*Description of the task*: Find the line containing "GetConfigForClient : bool;" in the records below. Copy exactly that line and each one after it, ending at the line containing "(** The configuration [Client] dials with. *)", and nothing more.

********

(** [ownedSockets]. *)
Definition ownedSockets (tcpClass : Z) : Hist pevent (option (result (list Socket))) := readTables (ownerTables tcpClass) [].

(** [Sockets] and [AllSockets]. *)
Definition ListeningSockets : Hist pevent (option (result (list Socket))) := ownedSockets tcpTableOwnerPIDListener.
Definition AllSockets : Hist pevent (option (result (list Socket))) := ownedSockets tcpTableOwnerPIDAll.

(** [processCreation]. *)
Definition processCreation (pid : Z) : Hist pevent (result Time) :=
  if (pid <=? 0) || (2 ^ 32 - 1 <? pid) then mret (Err (Plain "process id out of range"))
  else
    o ← sys W (OpenProcess pid);
    match o with
    | Err e => mret (Err e)
    | Ok h =>
        t ← sys W (GetProcessTimes h);
        _ ← sys W (CloseHandle h);
        mret t
    end.
End SocketsWindows.

(** ** What the tables say *)

Section Facts.
Context (W : ∀ A, question A → list pevent → A).

(** Four tables the system fills at the first attempt, with whatever after them. *)
Definition fills (tables : list (bool * Z * Z * ownerTableLayout)) (sockets : list (list Socket)) : Prop :=
  Forall2 (λ t s, let '(udp, family, class, layout) := t in
     layout ∈ ownerLayouts /\ Forall (rowable layout) s /\ Z.of_nat (length (tableBytes layout s)) <= 16384 /\
     ∀ h, ∃ slack, W _ (GetExtendedTable udp family class 16384) h = (0, Z.of_nat (length (tableBytes layout s)), tableBytes layout s ++ slack))
    tables sockets.
(* ===== verification/ListenWindows.v ===== *)
(** listen/listen_windows.go: a named pipe's listener, with one instance always waiting
    for a client, and the door of the pipe.

    [arm] keeps [mu] unless the connect is pending, and [connected] takes it again, so
    an accept is one step when the client is already there and two steps, around the
    completion port's wait, when it is not; [Close] is one step. [acceptMu] admits one
    accept at a time. What the system answers is an argument of the step. *)

From S2P Require Import Prelude GoStrings GoError GoFilepathWindows Binding Events.


(** ** The listener *)

(** [pipeListener]; a handle is the number of the call that made it, and 0 is none. *)
Record pipeListener := mkListener { accepting : bool; waiting : nat; closed : bool }.

(** [armedAccept]. *)
Record armedAccept := mkArmed { a_h : nat; a_port : nat; a_cerr : option err; a_pending : bool }.

(** The listener, the accept waiting on its completion port, the pipe handles and the
    ports open, the connections handed out and not closed yet, the handles made so far,
    the handles whose pending connect was cancelled, and whether a handle that was not
    open was ever used. *)
Record pipes := mkPipes {
  listener : pipeListener;
  pending : option armedAccept;
  instances : list nat;
  ports : list nat;
  conns : list nat;
  made : nat;
  cancelled : list nat;
  misused : bool
}.

Definition set_listener (l : pipeListener) (s : pipes) : pipes :=
  mkPipes l (pending s) (instances s) (ports s) (conns s) (made s) (cancelled s) (misused s).
Definition set_pending (a : option armedAccept) (s : pipes) : pipes :=
  mkPipes (listener s) a (instances s) (ports s) (conns s) (made s) (cancelled s) (misused s).

Fixpoint remove_one (h : nat) (l : list nat) : list nat :=
  match l with
  | [] => []
  | x :: l => if decide (x = h) then l else x :: remove_one h l
  end.

(** The use of a pipe handle. *)
Definition using_pipe (h : nat) (s : pipes) : pipes :=
  mkPipes (listener s) (pending s) (instances s) (ports s) (conns s) (made s) (cancelled s) (misused s || bool_decide (h ∉ instances s)).

(** [syscall.CloseHandle] of a pipe, and of a completion port. *)
Definition closePipe (h : nat) (s : pipes) : pipes :=
  mkPipes (listener s) (pending s) (remove_one h (instances s)) (ports s) (conns s) (made s) (cancelled s)
    (misused s || bool_decide (h ∉ instances s)).
Definition closePort (p : nat) (s : pipes) : pipes :=
  mkPipes (listener s) (pending s) (instances s) (remove_one p (ports s)) (conns s) (made s) (cancelled s)
    (misused s || bool_decide (p ∉ ports s)).

(** [pipeListener.instance], when the system makes one. *)
Definition newInstance (s : pipes) : nat * pipes :=
  let h := S (made s) in
  (h, mkPipes (listener s) (pending s) (h :: instances s) (ports s) (conns s) h (cancelled s) (misused s)).

(** What [ConnectNamedPipe] answers. *)
Inductive connectAnswer := ConnectedNow | ConnectPending | ConnectFailed (e : err).
(** The code is accepted under its own requirement. *)
Definition exampleVerdict : (Code * Z * string * string * option err) * list devent :=
  verifyAuditToken exampleFramework id [501; 501; 20; 501; 20; 42; 100; 7] (Some (mkOptions zeroTime false false "anchor apple generic")) [].

Lemma codesign_verdict_evidence_witness :
  exampleVerdict.1 = (mkCode "Developer ID: Example" "" true "valid" false "" "" "TEAM", ProofBound, "org.example.a", "/Applications/A.app", None) /\
  refs [] exampleVerdict.2.
Proof.
  split; [vm_compute; reflexivity|].
  destruct (codesign_verdict_evidence exampleFramework id [501; 501; 20; 501; 20; 42; 100; 7]
    (Some (mkOptions zeroTime false false "anchor apple generic")) []) as (new & Hh & Hr & _). unfold exampleVerdict. rewrite Hh. exact Hr.
Defined.

(** A requirement that begins with a NUL byte is not enforced: the check is given none. *)
Example requirement_after_nul_is_dropped :
  Dv (SecCodeCheckValidity 12 None) 0 ∈
    (verifyAuditToken exampleFramework id [] (Some (mkOptions zeroTime false false (String Ascii.zero "anchor apple"))) []).2.
Proof. vm_compute. repeat first [by left | right]. Qed.
(* ===== verification/NamesWindows.v ===== *)
(** pathname_windows.go: file names compared as Windows compares them, and their keys.

    The two system functions are parameters: [CompareStringOrdinal], and the uppercase
    table [RtlUpcaseUnicodeChar] reads, of UTF-16 code units. *)

From S2P Require Import Prelude GoStrings GoError GoBinary.

(** ** Text *)

(** A Unicode scalar value. *)
Definition scalar (r : Z) : Prop := 0 <= r < 0xD800 \/ 0xE000 <= r < 0x110000.

Definition cont (b : Z) : bool := (0x80 <=? b) && (b <? 0xC0).

(** The runes of a UTF-8 text, [None] when it is not valid ([utf8.ValidString]). *)
Fixpoint utf8Runes (bs : list Z) : option (list Z) :=
  match bs with
  | [] => Some []
  | b0 :: rest =>
      if b0 <? 0x80 then (b0 ::.) <$> utf8Runes rest
      else if (0xC2 <=? b0) && (b0 <? 0xE0) then
        match rest with
        | b1 :: rest => if cont b1 then ((b0 - 0xC0) * 64 + (b1 - 0x80) ::.) <$> utf8Runes rest else None
        | [] => None
        end
      else if (0xE0 <=? b0) && (b0 <? 0xF0) then
        match rest with
        | b1 :: b2 :: rest =>
            if ((if (b0 =? 0xE0)%Z then 0xA0 else 0x80) <=? b1) && (b1 <? (if (b0 =? 0xED)%Z then 0xA0 else 0xC0)) && cont b2
            then ((b0 - 0xE0) * 4096 + (b1 - 0x80) * 64 + (b2 - 0x80) ::.) <$> utf8Runes rest
            else None
        | _ => None
        end
      else if (0xF0 <=? b0) && (b0 <? 0xF5) then
        match rest with
        | b1 :: b2 :: b3 :: rest =>
            if ((if (b0 =? 0xF0)%Z then 0x90 else 0x80) <=? b1) && (b1 <? (if (b0 =? 0xF4)%Z then 0x90 else 0xC0)) && cont b2 && cont b3
            then ((b0 - 0xF0) * 262144 + (b1 - 0x80) * 4096 + (b2 - 0x80) * 64 + (b3 - 0x80) ::.) <$> utf8Runes rest
            else None
        | _ => None
        end
      else None
  end.

Definition runes (s : string) : option (list Z) := utf8Runes (map bz (String.list_byte_of_string s)).

(** [utf16.Encode]. *)
Definition utf16Rune (r : Z) : list Z :=
  if ((0 <=? r) && (r <? 0xD800)) || ((0xE000 <=? r) && (r <? 0x10000)) then [r]
  else if (0x10000 <=? r) && (r <=? 0x10FFFF)
  then [0xD800 + Z.land (Z.shiftr (r - 0x10000) 10) 0x3FF; 0xDC00 + Z.land (r - 0x10000) 0x3FF]
  else [0xFFFD].

Definition utf16Encode (rs : list Z) : list Z := flat_map utf16Rune rs.

(** ** The system's names *)

Class WindowsNames := {
  compareStringOrdinal : list Z → list Z → Z;
  upcaseUnit : Z → Z
}.

Definition surrogate (u : Z) : bool := (0xD800 <=? u) && (u <? 0xE000).
(* ===== verification/SelfWindows.v ===== *)
(** self_windows.go and server_admission_windows.go: the principal of this process, and
    the access named AppContainers are given to this process while it serves them.

    A security descriptor is what the code reads of it, its text and its access list; an
    access list is opaque. Windows answers the questions with anything. *)

From S2P Require Import Prelude GoStrings GoError Events Peer WindowsPeers Impersonation BindWindows.

(** ** This process *)

(** [windows.CurrentProcess]. *)
Definition currentProcess : Z := -1.

(** [self] on Windows. *)
Definition selfWindows (W : ∀ A, question A → list pevent → A) (errText : err → string) : Hist pevent (result User) :=
  r ← processUser W errText currentProcess;
  mret (match r with
        | Err e => Err e
        | Ok (user, _) =>
            if String.eqb (Integrity user) "unknown"
            then Err (Plain "identity: this process's integrity level could not be read") else Ok user
        end).

(** [self] elsewhere, from the effective uid and gid. *)
Definition selfPosix (euid egid : Z) : result User :=
  Ok (mkUser "posix" "" "" "" false "" 0 false euid egid "" 0).

(** ** Admission *)

Definition ACL : Type := list byte.
Record descriptor := mkDescriptor { sd_text : string; sd_dacl : result (option ACL) }.

Definition PROCESS_QUERY_LIMITED_INFORMATION : Z := 0x1000.
Definition TOKEN_QUERY : Z := 0x8.
Definition READ_CONTROL : Z := 0x20000.
Definition WRITE_DAC : Z := 0x40000.

(** [windows.EXPLICIT_ACCESS] as [serverQueryEntries] fills it: a grant to a SID. *)
Record grantEntry := mkGrant { ge_mask : Z; ge_sid : string }.
(* ===== verification/SessionDelivery.v ===== *)
(** listen/session.go, the listener's goroutines: what becomes of every connection the
    inner listener accepts, in any interleaving of the accept loop, the goroutine of each
    connection and the session it may run, the callers of [Accept], their handlers, the
    one shutdown and a call of [Close].

    A connection is what its goroutine still has to do, its [pendingSessionConn], how
    often the listener closed it, whether a caller of [Accept] got it, whether its
    session was told to retire, and its session. A step is what happens under one lock,
    in one [select] or in one call of the connection. *)

From S2P Require Import Prelude GoStrings GoError Session SessionListener.

(** ** A session's goroutine *)

(** Where [run] is. *)
Inductive srunAt :=
| SStart        (* the accept marker and [Bind] *)
| SHeader       (* the top of the loop, with a header *)
| SOffer        (* the call is registered: the first [select] of [deliver] *)
| SOffering     (* the second [select] of [deliver] *)
| STold (delivered : bool)   (* [deliver] has returned *)
| SHand (delivered : bool)   (* [active] is set, [handoff] still open *)
| SCall         (* waiting for [call.done] *)
| SCallOver     (* [call.done] was closed *)
| SBetween      (* [active] is false again *)
| SIdle         (* the read of [nextHeader] *)
| SRest         (* no longer idle: the rest of a header that had begun *)
| SMark         (* the closing marker is written *)
| SEnd.         (* the deferred function *)

#[global] Instance srunAt_eq_dec : EqDecision srunAt.
Proof. solve_decision. Defined.

(** The calls of a session are numbered; call [k] has its own [done] and its own
    [handoff]. [r_calls] calls were made so far, of which the first [r_handed] had their
    [handoff] closed and the first [r_over] their [done]; calls follow each other, so
    these are the closed channels. *)
Record session := mkSession {
  r_at : srunAt; r_active : bool; r_callDone : option nat; r_handoff : option nat;
  r_calls : nat; r_handed : nat; r_over : nat
}.
(* ===== verification/Remote.v ===== *)
(** remote/tls.go and remote/server.go: frames over mutually authenticated TLS.

    The package crypto/tls, the network and the handler are a system that answers
    questions with anything; a configuration is the fields the code reads and writes, a
    certificate its bytes and its public key's, and the stream of a connection is the
    plaintext its peer sends and takes. *)

From S2P Require Import Prelude GoStrings GoError GoIO Frame Events.

Definition Protocol : string := "oa-framed/1".
Definition Transport : string := "oa-framed-mtls@1".

Record certificate := mkCert { cert_raw : list byte; cert_spki : list byte }.
Definition certPool : Type := list certificate.

Definition VersionTLS13 : Z := 0x0304.
Definition RequireAndVerifyClientCert : Z := 4.

(** The fields of [tls.Config]; a callback is whether it is set. *)
Record tlsConfig := mkTLS {
  Certificates : list certificate;
  GetCertificate : bool;
  GetClientCertificate : bool;
  GetConfigForClient : bool;
  InsecureSkipVerify : bool;
  ServerName : string;
  RootCAs : option certPool;
  ClientCAs : option certPool;
  ClientAuth : Z;
  MinVersion : Z;
  MaxVersion : Z;
  NextProtos : list string;
  SessionTicketsDisabled : bool;
  ClientSessionCache : bool
}.

(** The fields of [tls.ConnectionState]. *)
Record tlsState := mkState {
  NegotiatedProtocol : string;
  VerifiedChains : list (list certificate);
  PeerCertificates : list certificate
}.

Definition refusedTrust (why : string) : err := Wrap ("remote: authentication or trust configuration refused: " +:+ why) [Sentinel ErrTrust].

(** The configuration [Client] dials with. *)
Definition clientConfig (config : option tlsConfig) : result tlsConfig :=
  let refusal := Err (refusedTrust "server name, roots and client credential required") in
  match config with
  | None => refusal
  | Some c =>
      match RootCAs c with
      | None => refusal
      | Some roots =>
          if InsecureSkipVerify c || String.eqb (ServerName c) "" || ((length (Certificates c) =? 0)%nat && negb (GetClientCertificate c)) then refusal
          else
            let c := mkTLS (Certificates c) (GetCertificate c) (GetClientCertificate c) (GetConfigForClient c) (InsecureSkipVerify c) (ServerName c)
                       (Some roots) (ClientCAs c) (ClientAuth c) VersionTLS13 (MaxVersion c) [Protocol] (SessionTicketsDisabled c) false in
            if negb (MaxVersion c =? 0) && (MaxVersion c <? MinVersion c) then Err (refusedTrust "TLS 1.3 required") else Ok c
      end
  end.

(** Whether [net.SplitHostPort] takes the address apart. *)
Definition hostPort (s : string) : bool :=
  let colons := Ascii.eqb ":" in
  match s with
  | String "[" rest =>
      match Cut rest "]" with
      | None => false
      | Some (host, rest) =>
          match CutPrefix rest ":" with
          | None => false
          | Some port => negb (contains_char colons port) && negb (ContainsAny host "[") && negb (ContainsAny rest "[]")
          end
      end
  | _ =>
      match Cut s ":" with
      | None => false
      | Some (_, port) => negb (contains_char colons port) && negb (ContainsAny s "[]")
      end
  end.

(** [Client]: the configuration of its dialer. *)
Definition Client (address : string) (config : option tlsConfig) : result tlsConfig :=
  if negb (hostPort address) then Err (refusedTrust "explicit host:port required") else clientConfig config.

Example host_ports : hostPort "host:1" = true /\ hostPort "[::1]:1" = true /\ hostPort "host" = false /\ hostPort "::1:1" = false /\
  hostPort "[::1]" = false /\ hostPort "[::1]x:1" = false /\ hostPort ":1" = true /\ hostPort "a[b]:1" = false.
Proof. by vm_compute. Qed.

(** What the host supplies to [Server]. *)
Record Server := mkServer { TLS : option tlsConfig; hasHandler : bool; Timeout : Duration; MaxFrame : Z; MaxConnections : Z }.

(** The configuration [Serve] accepts connections with, once it has a listener. *)
Definition serverConfig (s : Server) : result tlsConfig :=
  let refusal := Err (refusedTrust "fixed server identity, client roots, handler and valid limits required") in
  match TLS s with
  | None => refusal
  | Some c =>
      match ClientCAs c with
      | None => refusal
      | Some roots =>
          if GetConfigForClient c || ((length (Certificates c) =? 0)%nat && negb (GetCertificate c)) || negb (hasHandler s) || (Timeout s <? 0) || (MaxConnections s <? 0)
          then refusal
          else
            let c := mkTLS (Certificates c) (GetCertificate c) (GetClientCertificate c) (GetConfigForClient c) (InsecureSkipVerify c) (ServerName c)
                       (RootCAs c) (Some roots) RequireAndVerifyClientCert VersionTLS13 (MaxVersion c) [Protocol] true (ClientSessionCache c) in
            if negb (MaxVersion c =? 0) && (MaxVersion c <? MinVersion c) then Err (refusedTrust "TLS 1.3 required") else Ok c
      end
  end.

(** The limits [Serve] uses. *)
Definition serveTimeout (s : Server) : Duration := if Timeout s =? 0 then DefaultFrameTimeout else Timeout s.
Definition serveConnections (s : Server) : Z := if MaxConnections s =? 0 then 64 else MaxConnections s.

(** [Peer]. *)
Record RPeer := mkRPeer { rp_certificate : certificate; rp_key : list byte }.

Section Remote.
Context (sha256 : list byte → list byte).

(** [peer]. *)
Definition peer (state : tlsState) : result RPeer :=
  if negb (String.eqb (NegotiatedProtocol state) Protocol) || (length (VerifiedChains state) =? 0)%nat then Err (Sentinel ErrTrust)
  else match PeerCertificates state with
       | [] => Err (Sentinel ErrTrust)
       | cert :: _ => Ok (mkRPeer cert (sha256 (cert_spki cert)))
       end.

********

*Your response*:
  GetConfigForClient : bool;
  InsecureSkipVerify : bool;
  ServerName : string;
  RootCAs : option certPool;
  ClientCAs : option certPool;
  ClientAuth : Z;
  MinVersion : Z;
  MaxVersion : Z;
  NextProtos : list string;
  SessionTicketsDisabled : bool;
  ClientSessionCache : bool
}.

(** The fields of [tls.ConnectionState]. *)
Record tlsState := mkState {
  NegotiatedProtocol : string;
  VerifiedChains : list (list certificate);
  PeerCertificates : list certificate
}.

Definition refusedTrust (why : string) : err := Wrap ("remote: authentication or trust configuration refused: " +:+ why) [Sentinel ErrTrust].

(** The configuration [Client] dials with. *)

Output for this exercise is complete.